▶ [EXERCISE DIRECTIONS]: After reading the entries below, copy word for word the lines from the first through the line containing "length (block_ids nd);", and stop there.

▶ [DATA SUPPLIED]:
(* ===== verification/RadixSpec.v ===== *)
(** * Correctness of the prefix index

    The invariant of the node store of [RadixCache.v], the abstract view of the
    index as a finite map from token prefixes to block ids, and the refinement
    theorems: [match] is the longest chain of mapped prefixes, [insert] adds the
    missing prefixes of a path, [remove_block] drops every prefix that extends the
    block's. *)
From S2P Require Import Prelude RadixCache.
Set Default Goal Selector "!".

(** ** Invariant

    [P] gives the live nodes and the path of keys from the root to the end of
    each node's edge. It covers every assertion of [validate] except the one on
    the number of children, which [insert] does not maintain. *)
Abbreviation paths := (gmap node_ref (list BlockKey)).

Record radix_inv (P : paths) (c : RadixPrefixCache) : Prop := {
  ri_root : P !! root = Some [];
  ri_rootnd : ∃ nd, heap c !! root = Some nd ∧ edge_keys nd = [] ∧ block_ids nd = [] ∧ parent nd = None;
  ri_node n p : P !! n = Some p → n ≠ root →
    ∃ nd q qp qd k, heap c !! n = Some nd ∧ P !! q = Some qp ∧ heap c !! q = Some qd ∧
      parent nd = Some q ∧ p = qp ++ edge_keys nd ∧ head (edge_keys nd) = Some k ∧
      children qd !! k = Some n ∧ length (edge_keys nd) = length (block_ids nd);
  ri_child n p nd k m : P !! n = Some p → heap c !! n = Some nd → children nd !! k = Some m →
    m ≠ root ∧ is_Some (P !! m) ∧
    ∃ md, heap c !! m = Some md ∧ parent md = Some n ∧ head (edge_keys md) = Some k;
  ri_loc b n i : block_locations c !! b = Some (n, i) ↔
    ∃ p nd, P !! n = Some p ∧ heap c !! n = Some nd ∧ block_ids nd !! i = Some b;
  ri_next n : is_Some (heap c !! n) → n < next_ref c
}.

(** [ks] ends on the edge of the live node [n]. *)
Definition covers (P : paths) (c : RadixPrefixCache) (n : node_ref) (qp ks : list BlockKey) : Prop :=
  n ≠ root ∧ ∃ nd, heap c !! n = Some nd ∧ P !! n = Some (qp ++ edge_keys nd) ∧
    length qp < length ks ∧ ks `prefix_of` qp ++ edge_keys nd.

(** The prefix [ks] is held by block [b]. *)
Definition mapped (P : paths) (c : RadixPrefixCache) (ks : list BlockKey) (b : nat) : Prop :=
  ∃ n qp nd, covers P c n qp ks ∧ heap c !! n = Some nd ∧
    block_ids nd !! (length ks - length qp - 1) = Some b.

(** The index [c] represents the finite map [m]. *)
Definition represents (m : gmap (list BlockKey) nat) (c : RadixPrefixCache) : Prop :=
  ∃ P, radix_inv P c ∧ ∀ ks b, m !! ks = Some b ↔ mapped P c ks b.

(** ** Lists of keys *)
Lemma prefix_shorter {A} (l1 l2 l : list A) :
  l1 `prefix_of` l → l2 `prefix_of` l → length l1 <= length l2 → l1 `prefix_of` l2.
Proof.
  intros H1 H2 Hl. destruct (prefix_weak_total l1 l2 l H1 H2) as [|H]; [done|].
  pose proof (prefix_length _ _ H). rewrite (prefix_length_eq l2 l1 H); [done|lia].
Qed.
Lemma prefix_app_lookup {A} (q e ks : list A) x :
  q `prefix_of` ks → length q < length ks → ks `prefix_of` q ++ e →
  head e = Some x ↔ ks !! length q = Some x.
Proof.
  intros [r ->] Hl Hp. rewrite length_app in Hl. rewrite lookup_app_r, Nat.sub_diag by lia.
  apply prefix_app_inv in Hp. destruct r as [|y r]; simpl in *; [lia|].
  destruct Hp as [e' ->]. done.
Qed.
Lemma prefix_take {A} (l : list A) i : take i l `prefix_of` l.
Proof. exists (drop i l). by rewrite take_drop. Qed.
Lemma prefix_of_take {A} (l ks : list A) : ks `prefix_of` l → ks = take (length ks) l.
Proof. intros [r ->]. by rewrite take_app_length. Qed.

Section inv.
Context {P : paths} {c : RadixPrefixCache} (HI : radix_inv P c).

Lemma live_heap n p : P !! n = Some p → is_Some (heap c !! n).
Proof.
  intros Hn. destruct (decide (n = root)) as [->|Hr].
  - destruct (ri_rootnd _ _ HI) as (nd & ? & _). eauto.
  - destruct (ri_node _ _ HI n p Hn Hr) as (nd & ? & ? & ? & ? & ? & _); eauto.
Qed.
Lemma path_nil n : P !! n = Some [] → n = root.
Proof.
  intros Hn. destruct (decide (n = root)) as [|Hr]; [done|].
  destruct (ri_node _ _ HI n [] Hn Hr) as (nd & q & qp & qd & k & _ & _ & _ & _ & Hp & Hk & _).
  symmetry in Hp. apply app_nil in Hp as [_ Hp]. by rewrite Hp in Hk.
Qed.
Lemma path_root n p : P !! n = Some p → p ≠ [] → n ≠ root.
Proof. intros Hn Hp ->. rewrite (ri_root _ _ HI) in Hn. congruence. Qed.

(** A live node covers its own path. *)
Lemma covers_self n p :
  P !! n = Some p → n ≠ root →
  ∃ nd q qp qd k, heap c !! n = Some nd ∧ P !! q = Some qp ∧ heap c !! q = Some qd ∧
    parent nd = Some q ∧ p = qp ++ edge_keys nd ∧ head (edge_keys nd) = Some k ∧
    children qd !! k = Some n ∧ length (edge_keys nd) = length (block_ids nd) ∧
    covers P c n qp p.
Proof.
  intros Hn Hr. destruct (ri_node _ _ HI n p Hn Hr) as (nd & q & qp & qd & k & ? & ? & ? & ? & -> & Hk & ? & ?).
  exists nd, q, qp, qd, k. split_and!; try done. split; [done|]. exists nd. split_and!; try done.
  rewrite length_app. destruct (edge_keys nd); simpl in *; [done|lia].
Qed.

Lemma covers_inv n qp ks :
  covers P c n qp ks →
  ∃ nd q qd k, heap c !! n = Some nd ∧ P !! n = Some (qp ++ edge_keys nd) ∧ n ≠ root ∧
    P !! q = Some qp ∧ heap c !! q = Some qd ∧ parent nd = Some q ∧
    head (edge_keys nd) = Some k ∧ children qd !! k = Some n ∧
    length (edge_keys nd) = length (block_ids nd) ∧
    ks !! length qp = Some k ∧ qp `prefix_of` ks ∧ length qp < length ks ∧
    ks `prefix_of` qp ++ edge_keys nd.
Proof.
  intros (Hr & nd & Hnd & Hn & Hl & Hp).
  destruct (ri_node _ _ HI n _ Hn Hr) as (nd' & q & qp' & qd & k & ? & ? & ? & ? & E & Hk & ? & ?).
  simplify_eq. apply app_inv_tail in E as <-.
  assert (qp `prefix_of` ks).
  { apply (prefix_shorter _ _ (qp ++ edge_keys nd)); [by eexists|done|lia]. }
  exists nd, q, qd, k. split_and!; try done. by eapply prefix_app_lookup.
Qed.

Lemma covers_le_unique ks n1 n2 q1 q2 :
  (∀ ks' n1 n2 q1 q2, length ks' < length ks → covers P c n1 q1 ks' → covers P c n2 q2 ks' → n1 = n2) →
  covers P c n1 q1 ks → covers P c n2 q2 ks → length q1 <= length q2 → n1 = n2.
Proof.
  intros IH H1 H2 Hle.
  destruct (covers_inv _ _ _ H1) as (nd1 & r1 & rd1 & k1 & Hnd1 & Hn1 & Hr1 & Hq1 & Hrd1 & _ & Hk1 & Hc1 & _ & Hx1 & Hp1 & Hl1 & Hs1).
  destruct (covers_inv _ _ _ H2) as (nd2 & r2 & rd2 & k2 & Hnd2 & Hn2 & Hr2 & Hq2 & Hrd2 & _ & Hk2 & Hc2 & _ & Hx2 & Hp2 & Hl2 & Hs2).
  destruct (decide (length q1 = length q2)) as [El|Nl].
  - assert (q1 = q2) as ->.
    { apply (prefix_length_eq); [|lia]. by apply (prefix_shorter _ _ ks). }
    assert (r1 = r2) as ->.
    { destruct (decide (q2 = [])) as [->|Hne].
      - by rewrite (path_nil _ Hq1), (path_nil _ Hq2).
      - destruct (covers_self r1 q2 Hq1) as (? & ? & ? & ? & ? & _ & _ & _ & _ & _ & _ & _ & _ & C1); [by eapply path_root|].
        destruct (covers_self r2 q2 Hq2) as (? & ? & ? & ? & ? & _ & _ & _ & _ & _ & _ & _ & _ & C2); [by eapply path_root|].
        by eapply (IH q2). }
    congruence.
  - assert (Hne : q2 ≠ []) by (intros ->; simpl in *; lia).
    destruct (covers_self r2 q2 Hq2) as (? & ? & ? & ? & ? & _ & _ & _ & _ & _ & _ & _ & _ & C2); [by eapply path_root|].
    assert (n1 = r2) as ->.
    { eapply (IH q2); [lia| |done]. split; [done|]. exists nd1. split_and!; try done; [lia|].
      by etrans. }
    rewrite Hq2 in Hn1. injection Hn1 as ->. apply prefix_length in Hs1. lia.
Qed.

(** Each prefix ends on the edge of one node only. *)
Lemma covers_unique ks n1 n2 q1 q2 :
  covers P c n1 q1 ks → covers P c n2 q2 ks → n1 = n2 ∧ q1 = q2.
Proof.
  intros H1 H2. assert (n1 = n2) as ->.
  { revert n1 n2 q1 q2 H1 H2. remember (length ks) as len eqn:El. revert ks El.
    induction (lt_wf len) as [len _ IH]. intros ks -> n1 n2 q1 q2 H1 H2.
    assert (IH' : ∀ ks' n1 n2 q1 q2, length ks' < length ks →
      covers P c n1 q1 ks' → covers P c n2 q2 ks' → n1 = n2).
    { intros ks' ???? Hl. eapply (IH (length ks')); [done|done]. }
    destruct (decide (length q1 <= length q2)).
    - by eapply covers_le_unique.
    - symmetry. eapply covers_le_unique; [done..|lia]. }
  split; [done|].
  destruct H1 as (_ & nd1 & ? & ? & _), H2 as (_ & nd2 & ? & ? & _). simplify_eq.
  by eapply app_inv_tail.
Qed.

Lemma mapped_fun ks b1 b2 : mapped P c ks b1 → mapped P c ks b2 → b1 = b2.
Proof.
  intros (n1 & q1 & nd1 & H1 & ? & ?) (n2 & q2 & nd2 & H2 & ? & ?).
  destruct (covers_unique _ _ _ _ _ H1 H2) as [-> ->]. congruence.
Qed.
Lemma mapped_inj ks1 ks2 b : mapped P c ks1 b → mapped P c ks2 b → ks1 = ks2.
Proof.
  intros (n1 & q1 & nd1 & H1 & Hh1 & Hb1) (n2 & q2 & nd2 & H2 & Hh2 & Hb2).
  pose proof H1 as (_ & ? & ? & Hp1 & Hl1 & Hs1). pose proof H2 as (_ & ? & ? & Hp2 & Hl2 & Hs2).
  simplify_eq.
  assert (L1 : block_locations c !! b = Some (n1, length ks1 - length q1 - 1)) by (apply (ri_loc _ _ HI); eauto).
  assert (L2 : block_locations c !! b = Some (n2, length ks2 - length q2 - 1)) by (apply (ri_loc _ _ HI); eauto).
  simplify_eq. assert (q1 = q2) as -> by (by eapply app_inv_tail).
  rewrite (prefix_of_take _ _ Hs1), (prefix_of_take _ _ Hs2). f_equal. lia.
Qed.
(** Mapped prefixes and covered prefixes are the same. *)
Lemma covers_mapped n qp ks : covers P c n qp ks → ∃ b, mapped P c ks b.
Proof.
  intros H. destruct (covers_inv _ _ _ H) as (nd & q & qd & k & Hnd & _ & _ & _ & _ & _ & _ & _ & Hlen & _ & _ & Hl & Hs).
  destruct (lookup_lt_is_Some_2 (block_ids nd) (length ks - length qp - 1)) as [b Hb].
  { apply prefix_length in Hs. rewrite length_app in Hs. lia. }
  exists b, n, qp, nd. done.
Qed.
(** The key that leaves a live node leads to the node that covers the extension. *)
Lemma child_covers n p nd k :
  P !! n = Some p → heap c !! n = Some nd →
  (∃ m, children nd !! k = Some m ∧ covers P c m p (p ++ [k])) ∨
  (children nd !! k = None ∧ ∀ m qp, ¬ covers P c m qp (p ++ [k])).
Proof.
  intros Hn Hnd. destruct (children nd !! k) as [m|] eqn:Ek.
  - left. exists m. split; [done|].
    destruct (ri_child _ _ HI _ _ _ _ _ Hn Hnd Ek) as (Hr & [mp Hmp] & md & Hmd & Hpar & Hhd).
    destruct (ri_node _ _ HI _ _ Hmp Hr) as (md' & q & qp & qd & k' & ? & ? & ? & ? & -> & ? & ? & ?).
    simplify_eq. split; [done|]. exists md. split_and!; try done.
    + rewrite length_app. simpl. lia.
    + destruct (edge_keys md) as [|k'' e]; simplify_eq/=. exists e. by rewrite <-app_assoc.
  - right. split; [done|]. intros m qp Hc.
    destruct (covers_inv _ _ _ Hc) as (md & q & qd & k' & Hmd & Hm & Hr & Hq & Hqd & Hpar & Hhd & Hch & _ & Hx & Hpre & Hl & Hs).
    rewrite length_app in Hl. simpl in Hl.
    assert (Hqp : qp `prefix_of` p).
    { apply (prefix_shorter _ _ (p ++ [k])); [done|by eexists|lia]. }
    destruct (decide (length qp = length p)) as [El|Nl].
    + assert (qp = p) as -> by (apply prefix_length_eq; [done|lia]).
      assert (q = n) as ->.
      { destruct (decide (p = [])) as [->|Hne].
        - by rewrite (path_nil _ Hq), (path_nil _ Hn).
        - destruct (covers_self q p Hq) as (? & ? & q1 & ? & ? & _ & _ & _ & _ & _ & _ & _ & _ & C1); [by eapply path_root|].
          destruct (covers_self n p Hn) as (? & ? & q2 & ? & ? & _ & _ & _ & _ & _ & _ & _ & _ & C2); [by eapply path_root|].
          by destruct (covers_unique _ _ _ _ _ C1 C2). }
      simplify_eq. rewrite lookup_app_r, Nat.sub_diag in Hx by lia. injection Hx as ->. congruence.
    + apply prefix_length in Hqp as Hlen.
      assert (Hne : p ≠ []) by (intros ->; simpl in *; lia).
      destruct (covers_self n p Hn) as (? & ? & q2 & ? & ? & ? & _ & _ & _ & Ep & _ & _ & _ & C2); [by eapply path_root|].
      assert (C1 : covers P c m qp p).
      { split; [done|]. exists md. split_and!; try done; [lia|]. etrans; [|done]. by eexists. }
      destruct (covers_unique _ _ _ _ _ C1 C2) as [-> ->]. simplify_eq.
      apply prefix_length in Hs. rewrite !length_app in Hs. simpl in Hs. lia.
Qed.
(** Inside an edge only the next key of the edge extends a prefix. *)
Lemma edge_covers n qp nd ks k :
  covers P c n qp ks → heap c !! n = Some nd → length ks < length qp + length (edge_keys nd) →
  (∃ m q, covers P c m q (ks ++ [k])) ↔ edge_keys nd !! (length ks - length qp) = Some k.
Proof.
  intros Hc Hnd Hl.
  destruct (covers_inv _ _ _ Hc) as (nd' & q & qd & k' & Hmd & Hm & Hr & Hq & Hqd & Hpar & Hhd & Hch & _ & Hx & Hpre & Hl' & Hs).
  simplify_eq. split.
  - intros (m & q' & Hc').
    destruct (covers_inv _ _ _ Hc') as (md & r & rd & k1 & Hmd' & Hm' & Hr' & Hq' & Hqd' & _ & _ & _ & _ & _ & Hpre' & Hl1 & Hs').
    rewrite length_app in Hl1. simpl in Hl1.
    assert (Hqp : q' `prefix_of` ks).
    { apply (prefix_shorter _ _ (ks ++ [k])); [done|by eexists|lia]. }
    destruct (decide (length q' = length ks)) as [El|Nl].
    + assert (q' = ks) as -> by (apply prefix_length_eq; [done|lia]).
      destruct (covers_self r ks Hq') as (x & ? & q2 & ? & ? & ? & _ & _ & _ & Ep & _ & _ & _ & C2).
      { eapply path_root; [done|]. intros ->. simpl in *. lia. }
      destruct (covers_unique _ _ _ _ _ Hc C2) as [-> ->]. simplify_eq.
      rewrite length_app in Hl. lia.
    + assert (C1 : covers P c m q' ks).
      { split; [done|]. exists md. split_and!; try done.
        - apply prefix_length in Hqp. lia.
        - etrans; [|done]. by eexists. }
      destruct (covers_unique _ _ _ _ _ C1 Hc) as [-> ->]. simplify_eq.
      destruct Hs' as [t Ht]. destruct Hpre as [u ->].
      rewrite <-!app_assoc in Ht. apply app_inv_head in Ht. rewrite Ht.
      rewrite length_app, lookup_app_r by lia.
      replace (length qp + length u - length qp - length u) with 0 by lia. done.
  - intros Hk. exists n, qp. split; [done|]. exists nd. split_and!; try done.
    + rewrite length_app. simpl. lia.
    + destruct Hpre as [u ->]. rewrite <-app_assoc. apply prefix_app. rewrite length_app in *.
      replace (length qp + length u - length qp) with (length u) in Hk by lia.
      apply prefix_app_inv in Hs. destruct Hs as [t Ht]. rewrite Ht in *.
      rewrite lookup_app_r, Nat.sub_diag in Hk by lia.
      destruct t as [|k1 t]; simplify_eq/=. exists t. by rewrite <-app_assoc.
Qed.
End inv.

▶ [EXERCISE RESPONSE]:
(* ===== verification/RadixSpec.v ===== *)
(** * Correctness of the prefix index

    The invariant of the node store of [RadixCache.v], the abstract view of the
    index as a finite map from token prefixes to block ids, and the refinement
    theorems: [match] is the longest chain of mapped prefixes, [insert] adds the
    missing prefixes of a path, [remove_block] drops every prefix that extends the
    block's. *)
From S2P Require Import Prelude RadixCache.
Set Default Goal Selector "!".

(** ** Invariant

    [P] gives the live nodes and the path of keys from the root to the end of
    each node's edge. It covers every assertion of [validate] except the one on
    the number of children, which [insert] does not maintain. *)
Abbreviation paths := (gmap node_ref (list BlockKey)).

Record radix_inv (P : paths) (c : RadixPrefixCache) : Prop := {
  ri_root : P !! root = Some [];
  ri_rootnd : ∃ nd, heap c !! root = Some nd ∧ edge_keys nd = [] ∧ block_ids nd = [] ∧ parent nd = None;
  ri_node n p : P !! n = Some p → n ≠ root →
    ∃ nd q qp qd k, heap c !! n = Some nd ∧ P !! q = Some qp ∧ heap c !! q = Some qd ∧
      parent nd = Some q ∧ p = qp ++ edge_keys nd ∧ head (edge_keys nd) = Some k ∧
      children qd !! k = Some n ∧ length (edge_keys nd) = length (block_ids nd);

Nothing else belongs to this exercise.